Problème qui se pose, l'échelle se casse quand il veut remonter. Certains diront que c'est le karma et voilà notre bon vieux patron qui se prend pour Dieu le père coincé 10 mètres sous terre à son grand bonheur. Mais comme il est persuadé qu'il va manquer à toute la société et que tout le monde l'aime, il ne se fait pas de souci et attend sagement, sauf que bah les choses ne se passeront pas comme il l'avait espéré. Les gens s'en foutent un peu, en premier lieu ses employés qui ont autant de conviction que la casse-couille de chez Proximus qui vous réveille un samedi matin à 9h pour vous proposer de souscrire à un nouvel abonnement génial. Ils attendent le retour de leur bourreau fouteur de gueule et lui en fait de même. Les amis ? Bof il ne semble pas en avoir, quoique ça serait jubilatoire d'avoir un Joe dans son cercle tant il est extraordinaire bien malgré lui. Sa fille ? Mouais, les rapports ne sont pas des plus forts.

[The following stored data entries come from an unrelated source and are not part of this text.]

Lemma count_level v level :
  v < n → NoDup level →
  count v (level ≫= (ds !!!.)) = length (filter (λ d, d ∈ level) (deps !!! v)).
Proof using Hok Hlen Hds.
  intros Hv Hnd. induction Hnd as [|u level Hu Hnd IH].
  { assert (∀ l, filter (λ d : nat, d ∈ []) l = []) as ->; [|done].
    intros l. induction l; [done|]. by rewrite filter_cons_False by set_solver. }
  rewrite bind_cons, count_app, IH. destruct (Hds u) as [Hndu Hin].
  rewrite count_NoDup by done. rewrite filter_cons_count; [|apply deps_at_ok; done | done].
  f_equal. specialize (Hin v). repeat case_decide; tauto.
Qed.

(** The state of the loop with the instances [done] handled. *)
Record kahn_inv (done level : list nat) (indeg : list Z) : Prop := {
  inv_NoDup : NoDup (done ++ level);
  inv_range : Forall (λ v, v < n) (done ++ level);
  inv_len : length indeg = n;
  inv_indeg : ∀ v, v < n → indeg !!! v = Z.of_nat (length (filter (λ d, d ∉ done) (deps !!! v)));
  inv_ready : ∀ v, v < n → v ∈ done ++ level ↔ deps !!! v ⊆ done;
  inv_acc : ∀ v, v ∈ done ++ level → Acc (before deps) v
}.

Lemma filter_split (P : nat → Prop) (Q : nat → Prop) `{∀ x, Decision (P x), ∀ x, Decision (Q x)} l :
  length (filter P l) = length (filter (λ x, P x ∧ Q x) l) + length (filter (λ x, P x ∧ ¬ Q x) l).
Proof.
  induction l as [|x l IH]; [done|]. rewrite !filter_cons.
  destruct (decide (P x)), (decide (Q x)); repeat case_decide; simpl; try tauto; lia.
Qed.

Lemma filter_out_nil (l out : list nat) : filter (λ d, d ∉ out) l = [] ↔ l ⊆ out.
Proof.
  induction l as [|x l IH]; [set_solver|]. destruct (decide (x ∈ out)).
  - rewrite filter_cons_False by (intros H; by apply H). rewrite IH. set_solver.
  - rewrite filter_cons_True by done. split; [done | set_solver].
Qed.
Lemma Z_zero_len {A} (l : list A) : Z.of_nat (length l) = 0%Z ↔ l = [].
Proof. destruct l; simpl; split; intros; (done || lia). Qed.

Lemma kahn_step done level indeg :
  kahn_inv done level indeg →
  ∃ indeg' next, fold_opt (release_all ds) (indeg, []) level = Some (indeg', next) ∧
    kahn_inv (done ++ level) next indeg'.
Proof using Hok Hlen Hds.
  intros [Hnd Hr Hl Hdeg Hready Hacc].
  apply NoDup_app in Hnd as (Hnd1 & Hdisj & Hnd2).
  pose proof Hr as [Hr1 Hr2]%Forall_app.
  rewrite release_level by (by rewrite Hlen).
  destruct (release_fold indeg (level ≫= (ds !!!.)) []) as (indeg' & next & E & Hl' & Hndn & Hdeg' & Hnew).
  { rewrite Hl. apply Forall_forall. intros v (u & Hv & Hu)%list_elem_of_bind. by apply Hds in Hv as [? _]. }
  exists indeg', next. split; [done|].
  assert (∀ v, v < n → (indeg' !!! v = Z.of_nat (length (filter (λ d, d ∉ done ++ level) (deps !!! v))))%Z)
    as Hdeg2.
  { intros v Hv. rewrite Hdeg', Hdeg, count_level by done.
    rewrite (filter_split (λ d, d ∉ done) (λ d, d ∈ level)).
    rewrite (list_filter_iff (λ d, d ∉ done ∧ d ∈ level) (λ d, d ∈ level)) by set_solver.
    rewrite (list_filter_iff (λ d, d ∉ done ∧ d ∉ level) (λ d, d ∉ done ++ level)) by set_solver. lia. }
  assert (∀ v, v < n → v ∈ (done ++ level) ++ next ↔ deps !!! v ⊆ done ++ level) as Hready'.
  { intros v Hv. rewrite <- filter_out_nil, <- Z_zero_len, <- Hdeg2 by done.
    rewrite elem_of_app, Hready, <- filter_out_nil, <- Z_zero_len, <- Hdeg, Hnew by done.
    specialize (Hdeg' v). specialize (Hdeg2 v Hv). specialize (Hdeg v Hv). lia. }
  assert (∀ v, v ∈ next → v < n ∧ v ∉ done ++ level) as Hfresh.
  { intros v Hv. apply Hnew in Hv as Hv'. assert (v < n) as Hlt.
    { assert (v ∈ level ≫= (ds !!!.)) as Hb by (apply count_elem; lia).
      apply list_elem_of_bind in Hb as (u & Hu & _). by apply Hds in Hu as [? _]. }
    split; [done|]. rewrite Hready, <- filter_out_nil, <- Z_zero_len, <- Hdeg by done. lia. }
  split; [| |lia|done|done|].
  - apply NoDup_app. split_and!; [by apply NoDup_app| |done]. intros v Hv Hn. by apply Hfresh in Hn as [].
  - apply Forall_app. split; [done|]. apply Forall_forall. intros v Hv. by apply Hfresh.
  - intros v [Hv|Hv]%elem_of_app; [by apply Hacc|]. constructor. intros d Hd. apply Hacc.
    destruct (Hfresh v Hv) as [Hlt _]. apply (proj1 (Hready' v Hlt)); [set_solver | done].
Qed.

Lemma kahn_inv_done_le done level indeg : kahn_inv done level indeg → length (done ++ level) ≤ n.
Proof.
  intros [Hnd Hr _ _ _ _]. rewrite <- (length_seq n 0). apply submseteq_length, NoDup_submseteq; [done|].
  intros v Hv. rewrite Forall_forall in Hr. apply elem_of_seq. specialize (Hr v Hv). lia.
Qed.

La seule personne qui se souciera de lui sera Carabosse qui compte bien profiter de la situation pathétique de son voisin peu scrupuleux. Pour une fois qu'elle se retrouve en situation de supériorité, la malotrue ne va pas se gêner. Ainsi pour notre Joe commence une sorte de quête interne entre les pommes de Carabosse, l'absence de douche et l'odeur d'excréments. Imbu de sa personne, il refuse toute aide mais ne tient pas à prendre les choses en main. Il est amusant de voir comment un entrepreneur qui a su gravir autant les échelons au gré d'un travail acharné soit à un tel niveau de résignation pour ne faire preuve d'aucune initiative de sortie. Avec un marteau et des bouts de bois, il y avait matière à tenter quelque chose mais ce singe préfère attendre qu'on l'aide. Tout le contraire d'un entrepreneur digne de ce nom.
Mais au-delà, il commencera à entretenir une liaison (purement verbale je précise) avec Carabosse. Il apprendra à connaître cette petite vieille beaucoup plus intelligente qu'elle n'en a l'air. De cette répulsion qu'il éprouvait à son égard, il prendra conscience que son attitude n'était pas une solution de réussite sociale. Car il n'y a pas que l'aspect professionnel qui compte. "Je te survivrai", porte-étendard de leçons de morale à gerber ? Peut-être bien mais le tout est rattrapé par l'inimitable style belge avec son humour corrosif et un duo d'acteurs excellent qui fait que tout le film repose sur eux. On n'oubliera pas le fameux Kevin, véritable idiot de Immo-V avec son accent infâme et sa technique de drague qui ferait relativiser les plus mauvais tchatcheurs.
"Je te survivrai" est un film con-con pas exempt de défauts (caméra approximative, facilités scénaristiques) mais dont la sympathie en fait un long-métrage super attachant, à condition d'accepter la belgitude.